The majority of the suggestions were good and from the heart. “There is a PhD thesis to be written about how powerful a connection one tree can have with people,” said Poad.

It was decided there was no need for a memorial at the site itself, because shoots were spotted growing from the stump over the summer.

First there were eight spotted. Today there are about 25. What happens next is down to nature. No one knows whether a dominant shoot will grow into anything like what was there before.

“We have absolutely no idea,” said Gates. “It’s too early to call. Let’s just see what the tree gives us. Let us enjoy the fact it is still there.”

The exhibition coincides with an announcement that 49 saplings from the Sycamore Gap tree are being made available to communities across the UK.

For the next four weeks members of the public can nominate a place they feel deserves to have one of what the National Trust is calling ‘trees of hope’.

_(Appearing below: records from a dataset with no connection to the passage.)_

(* ===== verification/Identity.v ===== *)
(** * internal/identity: the persistent key of a node.

    go-libp2p's keys are an interface: a key pair is drawn from a supply of
    randomness, and [UnmarshalPrivateKey] reads back what [MarshalPrivateKey]
    wrote. *)
From S2P Require Import Prelude GoStrings GoPath GoFS.

Class Keys := {
  privkey : Type;
  peer_id : Type;
  key_unmarshal : string → result privkey;        (* ic.UnmarshalPrivateKey *)
  key_marshal : privkey → result string;          (* ic.MarshalPrivateKey *)
  key_generate : string → result privkey;         (* ic.GenerateKeyPair, from random bytes *)
  key_peer_id : privkey → result peer_id;         (* peer.IDFromPrivateKey *)
}.
Class KeysLaws {K : Keys} : Prop := {
  key_roundtrip k raw : key_marshal k = Ok raw → key_unmarshal raw = Ok k
}.

Section identity.
Context {K : Keys}.

(** The warning has no effect the program can see. *)
Definition warnIfReadable (path : string) : M osst unit := m_ignore (os_stat path).

Definition Load (path : string) : M osst (privkey * peer_id) :=
  raw ← os_read_file path;
  warnIfReadable path ;;
  key ← m_lift (wrap_result "parse identity" (key_unmarshal raw));
  id ← m_lift (wrap_result "derive peer id" (key_peer_id key));
  mret (key, id).

Definition LoadOrGenerate (path : string) : M osst (privkey * peer_id) :=
  r ← m_try (os_read_file path);
  match r with
  | Ok raw =>
      warnIfReadable path ;;
      key ← m_lift (wrap_result "parse identity" (key_unmarshal raw));
      id ← m_lift (wrap_result "derive peer id" (key_peer_id key));
      mret (key, id)
  | Err err =>
      if negb (errors_is err SNotExist) then m_fail (ErrWrap "read identity" err)
      else
        seed ← os_random;
        key ← m_lift (wrap_result "generate ed25519 key" (key_generate seed));
        marshalled ← m_lift (wrap_result "marshal key" (key_marshal key));
        m_wrap "create identity dir" (os_mkdir_all (fdir path) 448) ;;
        let tmp := path +:+ ".tmp" in
        m_wrap "write identity" (os_write_file tmp marshalled 384) ;;
        m_wrap "persist identity" (os_rename tmp path) ;;
        id ← m_lift (wrap_result "derive peer id" (key_peer_id key));
        mret (key, id)
  end.
End identity.

(** ** A node keeps its name *)
Section stability.
Context {K : Keys} {KL : KeysLaws}.
Context (d : fpath) (w : string) (Hok : Forall seg_ok (d ++ [w])).

Definition key_segs : fpath := d ++ [w].
Definition tmp_segs : fpath := d ++ [w +:+ ".tmp"].

Lemma tmp_path : abs_segs (render_abs key_segs +:+ ".tmp") = tmp_segs.
Proof.
  unfold key_segs, tmp_segs. rewrite render_abs_suffix.
  apply abs_segs_render. apply Forall_app in Hok as [Hd [Hw _]%Forall_cons_1].
  apply Forall_app. split; [done|]. constructor; [by apply seg_ok_app|constructor].
Qed.
Lemma tmp_ne : tmp_segs ≠ key_segs.
Proof.
  unfold tmp_segs, key_segs. intros [_ [= E]]%app_inj_tail. apply (f_equal String.length) in E.
  rewrite slength_app in E. simpl in E. lia.
Qed.

Lemma mkdir_all_link p perm s q :
  no_link (os_fs s) q → no_link (os_fs (os_mkdir_all p perm s).2) q.
Proof.
  intros Hn t. destruct (pres_mkdir_all (λ _, False) p perm s) as [Hf _]. unfold fs_get.
  destruct (decide (q = [])) as [->|Hq]; [done|]. specialize (Hn t).
  rewrite fs_get_lookup in Hn by done. destruct (Hf q) as [-> |[_ Hd]]; [by intros []|done|].
  intros E. by rewrite E in Hd.
Qed.

Lemma mkdir_key perm s :
  os_fs (os_mkdir_all (fdir (render_abs key_segs)) perm s).2 !! key_segs = os_fs s !! key_segs.
Proof.
  apply (mkdir_all_at _ perm key_segs).
  assert (Forall seg_ok d) as Hd by by apply Forall_app in Hok as [Hd _].
  unfold key_segs. rewrite fdir_render, abs_segs_render by done.
  intros [l E]%prefixes_prefix. apply (f_equal length) in E. rewrite !length_app in E. simpl in E. lia.
Qed.

(** Everything [LoadOrGenerate] can do: use the key that is there, fail and
    leave what stands at the path, or put a whole new key there. *)
Lemma LoadOrGenerate_cases s r s' :
  no_link (os_fs s) tmp_segs → LoadOrGenerate (render_abs key_segs) s = (r, s') →
  (os_fs s' = os_fs s ∧ ∀ k id, r = Ok (k, id) →
     ∃ raw, fs_read_file (os_fs s) (render_abs key_segs) = Ok raw ∧ key_unmarshal raw = Ok k ∧
            key_peer_id k = Ok id) ∨
  (os_fs s' !! key_segs = os_fs s !! key_segs ∧ is_ok r = false) ∨
  (∃ k m, key_marshal k = Ok (reg_data m) ∧ os_fs s' !! key_segs = Some (FFile m) ∧
     ∀ k' id, r = Ok (k', id) → k' = k ∧ key_peer_id k = Ok id).
Proof.
  intros Hn. unfold LoadOrGenerate. destruct (os_read_file (render_abs key_segs) s) as [r0 s0] eqn:E0.
  rewrite (bind_try_run _ _ _ _ _ E0). unfold os_read_file in E0.
  apply os_query_cases in E0 as [-> Hr0]. set (s0 := ticked s) in *.
  destruct r0 as [raw|err].
  { intros H. left. unfold warnIfReadable in H. rewrite bind_ignore_run in H.
    assert (os_fs (os_stat (render_abs key_segs) s0).2 = os_fs s) as Hs by apply (same_fs_query _ s0).
    destruct (os_stat (render_abs key_segs) s0).2 as [fs1 x y z]. simpl in Hs. subst fs1.
    unfold m_lift, wrap_result, mbind, M_bind in H.
    destruct (key_unmarshal raw) as [k|] eqn:Ek; [|injection H as <- <-; done].
    destruct (key_peer_id k) as [id|] eqn:Ei; injection H as <- <-; [|done]. split; [done|].
    intros k' id' [= <- <-]. exists raw. split; [|done]. destruct Hr0 as [Hr0|]; [by symmetry|done]. }
  destruct (errors_is err SNotExist); [|intros [= <- <-]; left; done]. cbn [negb].
  assert (os_fs (os_random s0).2 = os_fs s ∧ is_ok (os_random s0).1 = true) as [Hr1 Hr2].
  { unfold os_random. by destruct (os_rand s0). }
  destruct (os_random s0) as [[seed|] s1] eqn:E1; [|done]. simpl in Hr1.
  rewrite (bind_run_ok _ _ _ _ _ E1). rewrite bind_lift_run.
  destruct (key_generate seed) as [k|]; cbn [wrap_result]; [|intros [= <- <-]; right; left; by rewrite Hr1].
  rewrite bind_lift_run.
  destruct (key_marshal k) as [raw|] eqn:Ek; cbn [wrap_result]; [|intros [= <- <-]; right; left; by rewrite Hr1].
  pose proof (mkdir_key 448 s1) as Hm. pose proof (mkdir_all_link (fdir (render_abs key_segs)) 448 s1 tmp_segs) as Hl.
  rewrite Hr1 in Hm, Hl. specialize (Hl Hn).
  destruct (os_mkdir_all (fdir (render_abs key_segs)) 448 s1) as [r2 s2] eqn:E2. simpl in Hm, Hl.
  rewrite (bind_wrap_run _ _ _ _ _ _ E2).
  destruct r2 as [[]|]; cbn [wrap_result]; [|intros [= <- <-]; right; left; by rewrite Hm].
  destruct (os_write_file (render_abs key_segs +:+ ".tmp") raw 384 s2) as [r3 s3] eqn:E3.
  rewrite (bind_wrap_run _ _ _ _ _ _ E3). apply write_file_at in E3 as (_ & _ & H3); [|by rewrite tmp_path].
  rewrite tmp_path in H3. destruct r3 as [[]|]; cbn [wrap_result].
  2:{ intros [= <- <-]. right. left. split; [|done]. rewrite <- Hm.
      destruct H3 as [->|[f ->]]; [done|]. rewrite lookup_insert_ne; [done|apply tmp_ne]. }
  destruct H3 as [m H3]. destruct (os_rename (render_abs key_segs +:+ ".tmp") (render_abs key_segs) s3) as [r4 s4] eqn:E4.
  rewrite (bind_wrap_run _ _ _ _ _ _ E4). apply rename_at in E4.
  rewrite tmp_path in E4. destruct r4 as [[]|]; cbn [wrap_result].
  2:{ intros [= <- <-]. right. left. split; [|done]. rewrite E4, H3, <- Hm.
      rewrite lookup_insert_ne; [done|apply tmp_ne]. }
  destruct E4 as (n & Hget & _ & E4). rewrite fs_get_lookup, H3, lookup_insert_eq in Hget by (unfold tmp_segs; by destruct d).
  injection Hget as <-. intros H. right. right. exists k, (mk_regular raw m (os_clock s2)).
  assert (s' = s4 ∧ ∀ k' id, r = Ok (k', id) → k' = k ∧ key_peer_id k = Ok id) as [-> Hr].
  { unfold m_lift, wrap_result, mbind, M_bind in H. destruct (key_peer_id k); injection H as <- <-; [|done].
    split; [done|]. by intros k' id [= <- <-]. }
  split; [done|]. split; [|done]. rewrite E4. unfold key_segs at 1. rewrite abs_segs_render by done. apply lookup_insert_eq.
Qed.

(** The identity is stable: once a node has started, every later load gives
    the same key and peer id. *)
Theorem identity_stable s k id s' :
  no_link (os_fs s) tmp_segs → LoadOrGenerate (render_abs key_segs) s = (Ok (k, id), s') →
  (Load (render_abs key_segs) (nofault s')).1 = Ok (k, id) ∧
  (LoadOrGenerate (render_abs key_segs) (nofault s')).1 = Ok (k, id).
Proof.
  intros Hn H.
  assert (∃ raw, fs_read_file (os_fs s') (render_abs key_segs) = Ok raw ∧ key_unmarshal raw = Ok k ∧
    key_peer_id k = Ok id) as (raw & Hr & Hk & Hi).
  { apply LoadOrGenerate_cases in H as [[-> H]|[[_ ?]|(k' & m & Hm & Hf & H)]]; [by apply H|done| |done].
    destruct (H k id eq_refl) as [-> Hi]. exists (reg_data m). split; [|by rewrite (key_roundtrip _ _ Hm)].
    apply fs_read_file_at. unfold key_segs in *. rewrite abs_segs_render by done.
    by rewrite fs_get_lookup by by destruct d. }
  assert (os_read_file (render_abs key_segs) (nofault s') = (Ok raw, nofault s')) as E.
  { unfold os_read_file. rewrite os_query_nofault by done. simpl. by rewrite Hr. }
  split.
  - unfold Load. rewrite (bind_run_ok _ _ _ _ _ E). unfold warnIfReadable. rewrite bind_ignore_run.
    unfold m_lift, wrap_result, mbind, M_bind. by rewrite Hk, Hi.
  - unfold LoadOrGenerate. rewrite (bind_try_run _ _ _ _ _ E). unfold warnIfReadable. rewrite bind_ignore_run.
    unfold m_lift, wrap_result, mbind, M_bind. by rewrite Hk, Hi.
Qed.

(** Whichever call fails, a crash included, the file at the key's path is
    the one that was there or a whole key that can be read back: never a
    truncated one. *)
Theorem identity_never_torn s r s' :
  no_link (os_fs s) tmp_segs → LoadOrGenerate (render_abs key_segs) s = (r, s') →
  os_fs s' !! key_segs = os_fs s !! key_segs ∨
  ∃ k m, os_fs s' !! key_segs = Some (FFile m) ∧ key_unmarshal (reg_data m) = Ok k.
Proof.
  intros Hn H. apply LoadOrGenerate_cases in H as [[-> _]|[[-> _]|(k & m & Hm & Hf & _)]]; [by left|by left| |done].
  right. exists k, m. split; [done|]. by apply key_roundtrip.
Qed.
End stability.

(** ** Concrete keys *)
Module ToyKeys.
(* A key is its seed; it is stored with a tag. *)
#[export] Instance keys : Keys := {|
  privkey := string; peer_id := string;
  key_unmarshal raw := if has_prefix raw "key:" then Ok (trim_prefix raw "key:") else Err (errorf "bad key");
  key_marshal k := Ok ("key:" +:+ k);
  key_generate seed := Ok seed;
  key_peer_id k := Ok ("peer-" +:+ k)
|}.
#[export] Instance keys_laws : KeysLaws.
Proof.
  split. intros k raw [= <-]. cbn [key_unmarshal keys]. by rewrite has_prefix_app, trim_prefix_app.
Qed.
Definition s0 : osst := mk_osst ∅ [] ["17"] 0.
(* the rename is lost to a crash *)
Definition s_crash : osst := mk_osst ∅ [false; false; false; false; false; true] ["17"] 0.
End ToyKeys.

Section witnesses.
Import ToyKeys.
Definition key_path : string := render_abs ["repo"; "key"].

Lemma identity_stable_witness :
  (LoadOrGenerate key_path s0).1 = Ok ("17", "peer-17") ∧
  (Load key_path (nofault (LoadOrGenerate key_path s0).2)).1 = Ok ("17", "peer-17").
Proof.
  assert ((LoadOrGenerate key_path s0).1 = Ok ("17", "peer-17")) as H by (vm_compute; reflexivity).
  split; [exact H|].
  apply (identity_stable ["repo"] "key" ltac:(by repeat constructor) s0 "17" "peer-17" (LoadOrGenerate key_path s0).2);
    [by intros t|]. apply injective_projections; [exact H|reflexivity].
Defined.

Lemma identity_never_torn_witness :
  is_ok (LoadOrGenerate key_path s_crash).1 = false ∧
  (os_fs (LoadOrGenerate key_path s_crash).2 !! ["repo"; "key"] = None ∨
   ∃ k m, os_fs (LoadOrGenerate key_path s_crash).2 !! ["repo"; "key"] = Some (FFile m) ∧
     key_unmarshal (reg_data m) = Ok k).
Proof.
  split; [vm_compute; reflexivity|].
  exact (identity_never_torn ["repo"] "key" ltac:(by repeat constructor) s_crash _ _ ltac:(by intros t)
    (surjective_pairing _)).
Defined.
End witnesses.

The trust named two places on Friday as examples of places which would receive a sapling in the hope it would inspire applicants.

One is Tina’s Haven in County Durham, a planned community nature reserve that is part of a programme that helps women recovering from addiction and trauma. The other will be known as Fergus’s tree in a park in Blackwell near Bristol in memory of boy who died of bone cancer at the age of 12.

The Sycamore Gap art exhibition is at the Sill visitor centre near Hadrian’s Wall, where 240 children from 13 local schools took part in a celebration of the tree’s life on Friday before it opens to the public on Saturday.

As well as seeing the trunk, visitors will be asked to make their own “promises to nature”, which will become part of a second phase of the exhibition. It is a way of looking forward, said Whinney. “This is not a shrine.”

Two men charged with criminal damage over the felling of the tree will face a crown court trial at a crown court. They have denied the charges.